About 30,000 doses of an experimental coronavirus treatment are shipping out Tuesday.
It's Regeneron's antibody cocktail that got an emergency use authorization (EUA) from the Food and Drug Administration (FDA) over the weekend. It’s also the same treatment President Donald Trump got last month.
Patients who are diagnosed early with COVID-19 may be eligible. The goal is to keep them from getting sicker, so they don't have to go to the hospital.
But the treatment still needs to be given through an IV.
“The challenge is there has to be a place to administer it, so a place where you can have COVID patients in an infusion setting where they can be treated and monitored. This is not straight-forward,” said Dr. Helen Boucher, Chief of Geographic Medicine and Infectious Diseases at Tufts Medical Center.
Any transfusion centers administering the IV will charge for those services.
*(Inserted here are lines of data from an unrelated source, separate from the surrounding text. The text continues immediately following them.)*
(** The file and the allocator fail in nothing that [shader_load] relies
    on, and the GL reports no error. *)
Definition io_failed (e : event) : bool :=
  match e with
  | Ev c r =>
      match c as c0 return answer c0 -> bool with
      | c_fopen _ _ => fun f => f =? NULL
      | c_ftell _ => fun size => size <? 0
      | c_malloc _ => fun buf => buf =? NULL
      | c_glGetError => fun code => negb (code =? GL_NO_ERROR)
      | _ => fun _ => false
      end r
  end.

(** No answer of the platform, in any of its states, satisfies [F]. *)
Definition never {W : Type} (F : event -> bool) (P : platform W) : Prop :=
  forall c w, F (Ev c (fst (P c w))) = false.

(** The compiler of the platform rejects whatever it is given. *)
Definition rejects_every_source {W : Type} (P : platform W) : Prop :=
  forall sh w, fst (P (c_glGetShaderiv sh GL_COMPILE_STATUS) w) = GL_FALSE.

(** The bytes that [fread] stored, in a trace. *)
Definition file_reads (t : list event) : list string :=
  flat_map (fun e =>
              match e with
              | Ev c r =>
                  match c as c0 return answer c0 -> list string with
                  | c_fread _ _ _ _ => fun a => [snd a]
                  | _ => fun _ => []
                  end r
              end) t.

(** The log that the failure report printed, in a trace. *)
Definition printed_logs (t : list event) : list (option string) :=
  flat_map (fun e =>
              match call_of e with
              | c_printf fmt [ArgStr _; ArgStr log] =>
                  if String.eqb fmt fmt_compile_error then [log] else []
              | _ => []
              end) t.

(** ** A machine on which every call succeeds

    It has no state.  [source] is the content of every file, [compiles]
    tells whether its compiler accepts a source, [log] is the log of the
    compiler. *)
Definition steady (source : string) (compiles : bool) (log : string)
  : platform unit :=
  fun c w =>
    match c as c0 return answer c0 * unit with
    | c_open _ _ => (3, w)
    | c_gbm_create_device _ => (0x1000, w)
    | c_eglGetPlatformDisplay _ _ _ => (0x2000, w)
    | c_eglInitialize _ => ((EGL_TRUE, (1, 5)), w)
    | c_eglQueryString _ _ =>
        (Some "EGL_KHR_create_context EGL_KHR_surfaceless_context", w)
    | c_eglChooseConfig _ _ _ => ((EGL_TRUE, (Some 0x2100, 1)), w)
    | c_eglBindAPI _ => (EGL_TRUE, w)
    | c_eglCreateContext _ _ _ _ => (0x3000, w)
    | c_eglMakeCurrent _ _ _ _ => (EGL_TRUE, w)
    | c_eglDestroyContext _ _ => (EGL_TRUE, w)
    | c_eglTerminate _ => (EGL_TRUE, w)
    | c_gbm_device_destroy _ => (tt, w)
    | c_printf _ _ => (0, w)
    | c_glGetString _ => (Some "steady", w)
    | c_fopen _ _ => (0x4000, w)
    | c_fseek _ _ _ => (0, w)
    | c_ftell _ => (strlen source, w)
    | c_rewind _ => (tt, w)
    | c_malloc _ => (0x5000, w)
    | c_fread _ _ nmemb _ => ((nmemb, source), w)
    | c_fclose _ => (0, w)
    | c_free _ => (tt, w)
    | c_glCreateShader _ => (1, w)
    | c_glGetError => (GL_NO_ERROR, w)
    | c_glShaderSource _ _ _ _ => (tt, w)
    | c_glCompileShader _ => (tt, w)
    | c_glGetShaderiv _ pname =>
        (if pname =? GL_COMPILE_STATUS
         then (if compiles then GL_TRUE else GL_FALSE)
         else strlen log + 1, w)
    | c_glGetShaderInfoLog _ _ _ => ((strlen log, log), w)
    | c_glCreateProgram => (2, w)
    | c_glAttachShader _ _ => (tt, w)
    | c_glLinkProgram _ => (tt, w)
    | c_glDeleteShader _ => (tt, w)
    | c_glUseProgram _ => (tt, w)
    | c_glDispatchCompute _ _ _ => (tt, w)
    | c_glDeleteProgram _ => (tt, w)
    | c_glGetProgramiv _ _ => (GL_TRUE, w)
    end.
“The medicine itself is paid for by the government right now under the emergency use authorization. Those other charges have to be managed and they'll be managed by insurance, Medicare or Medicaid,” said Boucher.
It's unclear if patients will need to request the treatment or if doctors will choose who to prescribe it to.
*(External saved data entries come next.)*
(** ** Which identifiers a bucket knows *)

Lemma spec_insert_ids now id addr lat tm l c x :
  NoDup (ids l) →
  let s := spec_insert now id addr lat tm l c in
  x ∈ ids (s.1 ++ s.2) ↔ x = id ∨ x ∈ ids (l ++ c).
Proof.
  intros Hnd. unfold spec_insert. pose proof (find_has_id id l) as Hf.
  unfold ids in *.
  destruct (List.find (has_id id) l) as [r|]; simpl.
  - destruct Hf as (l1 & l2 & -> & Hr & _). rewrite spec_remove_middle by done.
    rewrite !fmap_app. simpl. rewrite Hr. set_solver.
  - destruct (_ <? _)%nat; simpl; rewrite !fmap_app; [set_solver|].
    unfold spec_stash. case_decide as Hin; simpl in *.
    + pose proof (ids_mark (λ y, if has_id id y then set_seen now y else y) c) as E.
      unfold ids in E. rewrite E by (intros y; by destruct (has_id id y)). set_solver.
    + rewrite fmap_app. set_solver.
Qed.

Lemma spec_seen_ids now id l c :
  let s := spec_seen now id l c in
  ids s.2.1 = ids l ∧ ids s.2.2 = ids c ∧ s.1 = bool_decide (id ∈ ids (l ++ c)).
Proof.
  assert (E : ids (l ++ c) = ids l ++ ids c) by apply fmap_app.
  unfold spec_seen. rewrite E.
  destruct (decide (id ∈ ids l)); [|destruct (decide (id ∈ ids c))];
    simpl; split_and!; try done;
    try (apply ids_mark; intros y; by destruct (has_id id y));
    symmetry; (apply bool_decide_eq_true_2 || apply bool_decide_eq_false_2); set_solver.
Qed.

(** ** Sequences of operations *)

Inductive op :=
  | OpInsert (now : Z) (id : bytes) (addr : option UDPAddr) (lat : Z) (tm : bool)
  | OpSeen (now : Z) (id : bytes)
  | OpRemove (id : bytes).

Definition step (b : bucket) (o : op) : outcome bucket :=
  match o with
  | OpInsert now id addr lat tm => let! '(_, b) := insert now id addr lat tm b in Ret b
  | OpSeen now id => let! '(_, b) := seen now id b in Ret b
  | OpRemove id => let! '(_, b) := remove id true b in Ret b
  end.

Definition spec_step (s : list node * list node) (o : op) : list node * list node :=
  match o with
  | OpInsert now id addr lat tm => spec_insert now id addr lat tm s.1 s.2
  | OpSeen now id => (spec_seen now id s.1 s.2).2
  | OpRemove id => (spec_remove id s.1, s.2)
  end.

Lemma step_refines b o :
  wf b → ∃ b', step b o = Ret b' ∧ wf b' ∧ (live b', cache b') = spec_step (live b, cache b) o.
Proof.
  intros Hwf. destruct o as [now id addr lat tm|now id|id]; cbn [step spec_step fst snd].
  - destruct (insert_spec now id addr lat tm b Hwf) as (b' & -> & ? & _ & ?). simpl. eauto.
  - destruct (seen_spec now id b Hwf) as (r & b' & -> & ? & _ & E). simpl.
    exists b'. by rewrite <-E.
  - destruct (remove_locked_spec id b Hwf) as (b' & -> & ? & _ & E1 & E2). simpl.
    exists b'. by rewrite E1, E2.
Qed.

(** Where the addresses of the entries come from. *)
Lemma step_addresses (P : option UDPAddr → Prop) b o b' :
  wf b → step b o = Ret b' → (∀ now id addr lat tm, o = OpInsert now id addr lat tm → P addr) →
  Forall (P ∘ n_address) (live b ++ cache b) → Forall (P ∘ n_address) (live b' ++ cache b').
Proof.
  intros Hwf E Hv Hb. destruct (step_refines b o Hwf) as (b1 & E1 & _ & Hs). rewrite E in E1. injection E1 as <-.
  assert (Hmark : ∀ x now l, Forall (P ∘ n_address) l →
    Forall (P ∘ n_address) ((λ y, if has_id x y then set_seen now y else y) <$> l)).
  { intros x now l Hl. apply Forall_fmap. eapply Forall_impl; [exact Hl|]. intros n Hn. simpl. by destruct (has_id x n). }
  rewrite Forall_app in Hb |- *. destruct Hb as [Hl Hc].
  destruct o as [now id addr lat tm|now id|id]; cbn [spec_step fst snd] in Hs.
  - specialize (Hv _ _ _ _ _ eq_refl). unfold spec_insert in Hs. destruct (List.find _ _) as [rn|] eqn:Ef.
    + injection Hs as -> ->. split; [|done]. apply List.find_some in Ef as [Hin _]. apply Forall_app. split.
      * by apply Forall_filtered.
      * apply Forall_singleton. rewrite Forall_forall in Hl. simpl. apply (Hl rn). by apply list_elem_of_In.
    + destruct (_ <? _)%nat; injection Hs as -> ->; (split; [|]); try done.
      * apply Forall_app. by rewrite Forall_singleton.
      * unfold spec_stash. case_decide; [by apply Hmark|]. apply Forall_app. by rewrite Forall_singleton.
  - unfold spec_seen in Hs. repeat case_decide; injection Hs as -> ->; auto.
  - injection Hs as -> ->. split; [by apply Forall_filtered|done].
Qed.

Lemma steps_refine ops b :
  wf b → ∃ b', ofold step b ops = Ret b' ∧ wf b' ∧
    (live b', cache b') = fold_left spec_step ops (live b, cache b).
Proof.
  revert b. induction ops as [|o ops IH]; intros b Hwf; simpl; [by exists b|].
  destruct (step_refines b o Hwf) as (b1 & -> & Hwf1 & E). simpl.
  destruct (IH b1 Hwf1) as (b2 & -> & Hwf2 & E2). exists b2. by rewrite <-E.
Qed.

Lemma refresh_step_wf now ping b n :
  wf b → ∃ b', refresh_step now ping b (Some n) = Ret b' ∧ wf b'.
Proof.
  intros Hwf. unfold refresh_step. cbn [deref obind]. destruct (ping n).
  - destruct (seen_spec now (n_id n) b Hwf) as (r & b' & -> & ? & _). simpl. eauto.
  - destruct (remove_locked_spec (n_id n) b Hwf) as (b' & -> & ? & _). simpl. eauto.
Qed.

(** ** The last slot

    While a bucket is never full its last slot is never written. *)
Definition last_nil (b : bucket) : Prop := nodes b !! (K - 1)%nat = Some None.

Lemma remove_loop_last i id b r b' :
  remove_loop i id b = Ret (r, b') → length (nodes b) = K → last_nil b →
  last_nil b' ∧ length (nodes b') = K ∧ (size b' ≤ size b)%nat ∧ mu b' = mu b.
Proof.
  unfold last_nil. induction i as [|i IH]; cbn [remove_loop]; intros E Hlen Hl.
  { injection E as <- <-. done. }
  apply obind_Ret in E as (x & Hx & E). destruct (Equal _ _); [|by apply IH].
  assert (Hi : (i < K)%nat).
  { unfold node_at in Hx. apply obind_Ret in Hx as (o & Ho & _). unfold go_index in Ho.
    destruct (_ <? _); [done|]. rewrite Nat2Z.id in Ho.
    destruct (nodes b !! i) eqn:Ei; [|done]. apply lookup_lt_Some in Ei. lia. }
  replace (Z.of_nat i + 1) with (Z.of_nat (S i)) in E by lia. unfold zlen in E.
  rewrite go_slice_ok in E by lia. cbn [obind] in E. rewrite go_copy_ok in E by lia. cbn [obind] in E.
  injection E as <- <-. cbn [nodes size set_size set_nodes mu].
  rewrite length_copy_at by lia. split_and!; [|done|lia|done].
  rewrite lookup_copy_at by lia. rewrite decide_False; [done|]. rewrite length_take, length_drop. lia.
Qed.

Lemma store_last (ns : list (option node)) i x ns' :
  go_store ns (Z.of_nat i) x = Ret ns' → (i < K - 1)%nat → ns !! (K - 1)%nat = Some None →
  ns' !! (K - 1)%nat = Some None.
Proof.
  intros E Hi Hl. unfold go_store in E. destruct (_ && _); [|done]. injection E as <-.
  rewrite Nat2Z.id, list_lookup_insert_ne; [done|lia].
Qed.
In trying to get it to areas that need it most, the federal government will work with states on distribution. The problem is everywhere is seeing spikes right now.
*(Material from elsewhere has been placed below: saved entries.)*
(* ===== verification/RoutingTable.v ===== *)
(** * The routing table

    Models [routing_table.go]: 256 buckets around the local node.  The two
    searches, [closest] and [closestN], walk over the buckets outwards from the
    target's own, alternating sides; [scan_loop] is that loop with the body as
    an argument.  Its fuel, 512, covers the 511 offsets it can try before it has
    met all 256 buckets: [scan_loop_order] shows that it never runs out. *)
From stdpp Require Import base list numbers sets sorting.
From Stdlib Require Import Lia.
From S2P Require Import Prelude Keyspace Bucket.
Local Open Scope Z_scope.

Module RoutingTable.

Record routingTable := mkTable {
  localNode : node;
  buckets : list Bucket.bucket;
}.

Definition newRoutingTable (localNode : node) : routingTable :=
  mkTable localNode (replicate (Z.to_nat KEY_BITS) Bucket.empty).

(** [t.buckets[bucketID(t.localNode.id, id)].op(...)] *)
Definition on_bucket {A} (id : bytes) (f : Bucket.bucket → outcome (A * Bucket.bucket))
    (t : routingTable) : outcome (A * routingTable) :=
  let! i := bucketID (n_id (localNode t)) id in
  let! b := go_index (buckets t) i in
  let! '(r, b) := f b in
  Ret (r, mkTable (localNode t) (<[Z.to_nat i := b]> (buckets t))).

Definition insert (now : Z) (id : bytes) (addr : option UDPAddr) (lat : Z) (tm : bool)
    (t : routingTable) : outcome routingTable :=
  let! '(_, t) := on_bucket id (Bucket.insert now id addr lat tm) t in Ret t.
“We know that at least for 2020, the supply is going to be very low, so many of us in the infectious disease community and all the health care community are concerned that this resource will be allocated in an equitable way,” said Boucher.
After this initial rollout, Regeneron says it expects to have 80,000 doses ready by the end of the month, 200,000 by the first week of January, and then 300,000 by the end of that month.